▶ [Exercise] The expected answer is the set of lines in the data below between the line holding "fold_left (fun acc" and the line holding "(** [SyntaxCharacter :: one", inclusive, written out exactly.

▶ [Task inputs]

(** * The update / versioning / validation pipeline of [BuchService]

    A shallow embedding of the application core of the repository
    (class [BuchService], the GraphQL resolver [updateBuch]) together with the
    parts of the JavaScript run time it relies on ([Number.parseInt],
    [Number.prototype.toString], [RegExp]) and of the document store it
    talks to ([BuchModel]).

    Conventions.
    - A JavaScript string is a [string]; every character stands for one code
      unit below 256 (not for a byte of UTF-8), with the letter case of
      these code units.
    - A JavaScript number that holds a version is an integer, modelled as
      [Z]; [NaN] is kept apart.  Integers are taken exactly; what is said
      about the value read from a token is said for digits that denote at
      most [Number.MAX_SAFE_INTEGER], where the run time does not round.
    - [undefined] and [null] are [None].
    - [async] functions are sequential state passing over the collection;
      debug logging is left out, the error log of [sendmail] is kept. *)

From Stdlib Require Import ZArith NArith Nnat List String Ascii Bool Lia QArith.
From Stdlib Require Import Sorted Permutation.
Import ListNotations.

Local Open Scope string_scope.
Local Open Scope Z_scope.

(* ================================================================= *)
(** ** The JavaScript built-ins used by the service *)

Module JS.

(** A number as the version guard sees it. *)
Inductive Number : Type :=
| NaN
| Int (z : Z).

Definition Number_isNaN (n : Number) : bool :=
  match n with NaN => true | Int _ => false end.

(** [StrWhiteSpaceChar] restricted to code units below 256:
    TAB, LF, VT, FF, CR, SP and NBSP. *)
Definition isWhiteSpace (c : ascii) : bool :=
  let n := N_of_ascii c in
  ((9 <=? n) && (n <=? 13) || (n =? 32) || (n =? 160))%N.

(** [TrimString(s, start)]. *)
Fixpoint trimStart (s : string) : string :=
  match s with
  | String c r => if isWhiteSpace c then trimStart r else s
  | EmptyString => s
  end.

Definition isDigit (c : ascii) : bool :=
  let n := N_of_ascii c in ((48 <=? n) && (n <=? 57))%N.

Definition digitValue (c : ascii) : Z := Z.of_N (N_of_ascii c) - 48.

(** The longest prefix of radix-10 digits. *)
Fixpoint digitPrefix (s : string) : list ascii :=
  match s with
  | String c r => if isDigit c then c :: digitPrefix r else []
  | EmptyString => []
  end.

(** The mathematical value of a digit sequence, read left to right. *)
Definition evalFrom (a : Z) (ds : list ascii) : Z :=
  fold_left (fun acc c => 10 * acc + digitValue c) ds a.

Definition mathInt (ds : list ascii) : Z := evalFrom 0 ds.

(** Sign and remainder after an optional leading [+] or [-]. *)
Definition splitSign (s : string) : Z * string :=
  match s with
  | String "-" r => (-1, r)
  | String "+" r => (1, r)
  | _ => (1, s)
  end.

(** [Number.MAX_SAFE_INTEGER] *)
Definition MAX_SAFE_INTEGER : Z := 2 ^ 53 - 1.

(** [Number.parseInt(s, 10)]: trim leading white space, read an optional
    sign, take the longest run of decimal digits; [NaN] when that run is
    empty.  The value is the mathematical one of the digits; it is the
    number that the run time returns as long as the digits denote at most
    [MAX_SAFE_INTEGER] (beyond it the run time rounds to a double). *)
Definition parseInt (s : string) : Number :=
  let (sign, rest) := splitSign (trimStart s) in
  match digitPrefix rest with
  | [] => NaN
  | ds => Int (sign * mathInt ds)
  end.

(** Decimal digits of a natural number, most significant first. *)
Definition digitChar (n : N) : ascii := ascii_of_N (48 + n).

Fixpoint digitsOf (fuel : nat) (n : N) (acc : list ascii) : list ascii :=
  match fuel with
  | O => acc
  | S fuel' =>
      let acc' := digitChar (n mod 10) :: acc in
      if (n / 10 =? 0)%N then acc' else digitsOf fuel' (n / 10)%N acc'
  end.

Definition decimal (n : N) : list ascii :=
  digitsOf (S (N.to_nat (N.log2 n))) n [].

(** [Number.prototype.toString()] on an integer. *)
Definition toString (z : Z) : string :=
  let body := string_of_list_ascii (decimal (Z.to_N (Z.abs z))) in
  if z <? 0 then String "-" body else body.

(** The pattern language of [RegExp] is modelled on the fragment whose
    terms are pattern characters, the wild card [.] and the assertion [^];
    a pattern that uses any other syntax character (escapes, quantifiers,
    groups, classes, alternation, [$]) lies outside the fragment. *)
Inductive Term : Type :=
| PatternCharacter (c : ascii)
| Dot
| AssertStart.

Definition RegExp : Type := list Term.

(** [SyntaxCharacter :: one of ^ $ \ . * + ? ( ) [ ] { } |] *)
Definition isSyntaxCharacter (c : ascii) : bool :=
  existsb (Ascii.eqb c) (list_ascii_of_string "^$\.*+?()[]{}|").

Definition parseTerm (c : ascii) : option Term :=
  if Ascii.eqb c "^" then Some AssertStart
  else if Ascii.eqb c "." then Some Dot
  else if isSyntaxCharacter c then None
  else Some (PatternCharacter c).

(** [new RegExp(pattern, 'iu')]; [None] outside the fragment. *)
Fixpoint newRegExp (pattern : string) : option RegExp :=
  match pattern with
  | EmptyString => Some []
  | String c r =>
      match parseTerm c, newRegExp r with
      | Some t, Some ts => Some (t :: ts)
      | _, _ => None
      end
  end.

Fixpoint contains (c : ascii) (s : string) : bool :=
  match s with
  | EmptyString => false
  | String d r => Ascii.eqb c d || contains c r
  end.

==

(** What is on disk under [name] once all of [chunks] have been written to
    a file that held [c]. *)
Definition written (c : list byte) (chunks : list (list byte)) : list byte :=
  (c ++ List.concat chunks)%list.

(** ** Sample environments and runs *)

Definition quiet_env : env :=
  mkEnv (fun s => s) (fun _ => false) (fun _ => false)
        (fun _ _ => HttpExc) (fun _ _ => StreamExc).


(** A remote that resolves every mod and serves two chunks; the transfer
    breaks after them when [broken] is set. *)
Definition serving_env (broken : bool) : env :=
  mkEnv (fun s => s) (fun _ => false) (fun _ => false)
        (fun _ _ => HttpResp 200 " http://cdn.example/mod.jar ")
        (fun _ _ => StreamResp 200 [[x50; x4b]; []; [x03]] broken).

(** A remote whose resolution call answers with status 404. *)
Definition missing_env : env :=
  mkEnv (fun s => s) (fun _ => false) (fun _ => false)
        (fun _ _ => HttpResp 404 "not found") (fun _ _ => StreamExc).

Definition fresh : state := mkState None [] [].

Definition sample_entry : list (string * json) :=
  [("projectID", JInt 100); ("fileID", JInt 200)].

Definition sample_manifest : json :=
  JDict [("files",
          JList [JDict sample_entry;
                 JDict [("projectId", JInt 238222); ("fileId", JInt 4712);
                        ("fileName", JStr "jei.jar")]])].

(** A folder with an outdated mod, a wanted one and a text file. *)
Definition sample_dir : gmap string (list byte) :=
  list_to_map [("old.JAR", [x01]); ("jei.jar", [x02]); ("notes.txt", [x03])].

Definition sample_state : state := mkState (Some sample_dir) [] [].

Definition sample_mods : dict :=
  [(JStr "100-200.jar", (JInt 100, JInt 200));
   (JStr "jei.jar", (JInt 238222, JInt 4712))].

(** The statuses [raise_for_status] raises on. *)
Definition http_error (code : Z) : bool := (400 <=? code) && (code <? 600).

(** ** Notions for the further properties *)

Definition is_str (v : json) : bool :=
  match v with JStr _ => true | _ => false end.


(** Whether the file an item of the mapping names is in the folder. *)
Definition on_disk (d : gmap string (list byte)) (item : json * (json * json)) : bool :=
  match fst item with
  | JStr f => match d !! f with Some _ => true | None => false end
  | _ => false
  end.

▶ [Answer area]
  fold_left (fun acc c => 10 * acc + digitValue c) ds a.

Definition mathInt (ds : list ascii) : Z := evalFrom 0 ds.

(** Sign and remainder after an optional leading [+] or [-]. *)
Definition splitSign (s : string) : Z * string :=
  match s with
  | String "-" r => (-1, r)
  | String "+" r => (1, r)
  | _ => (1, s)
  end.

(** [Number.MAX_SAFE_INTEGER] *)
Definition MAX_SAFE_INTEGER : Z := 2 ^ 53 - 1.

(** [Number.parseInt(s, 10)]: trim leading white space, read an optional
    sign, take the longest run of decimal digits; [NaN] when that run is
    empty.  The value is the mathematical one of the digits; it is the
    number that the run time returns as long as the digits denote at most
    [MAX_SAFE_INTEGER] (beyond it the run time rounds to a double). *)
Definition parseInt (s : string) : Number :=
  let (sign, rest) := splitSign (trimStart s) in
  match digitPrefix rest with
  | [] => NaN
  | ds => Int (sign * mathInt ds)
  end.

(** Decimal digits of a natural number, most significant first. *)
Definition digitChar (n : N) : ascii := ascii_of_N (48 + n).

Fixpoint digitsOf (fuel : nat) (n : N) (acc : list ascii) : list ascii :=
  match fuel with
  | O => acc
  | S fuel' =>
      let acc' := digitChar (n mod 10) :: acc in
      if (n / 10 =? 0)%N then acc' else digitsOf fuel' (n / 10)%N acc'
  end.

Definition decimal (n : N) : list ascii :=
  digitsOf (S (N.to_nat (N.log2 n))) n [].

(** [Number.prototype.toString()] on an integer. *)
Definition toString (z : Z) : string :=
  let body := string_of_list_ascii (decimal (Z.to_N (Z.abs z))) in
  if z <? 0 then String "-" body else body.

(** The pattern language of [RegExp] is modelled on the fragment whose
    terms are pattern characters, the wild card [.] and the assertion [^];
    a pattern that uses any other syntax character (escapes, quantifiers,
    groups, classes, alternation, [$]) lies outside the fragment. *)
Inductive Term : Type :=
| PatternCharacter (c : ascii)
| Dot
| AssertStart.

Definition RegExp : Type := list Term.

(** [SyntaxCharacter :: one of ^ $ \ . * + ? ( ) [ ] { } |] *)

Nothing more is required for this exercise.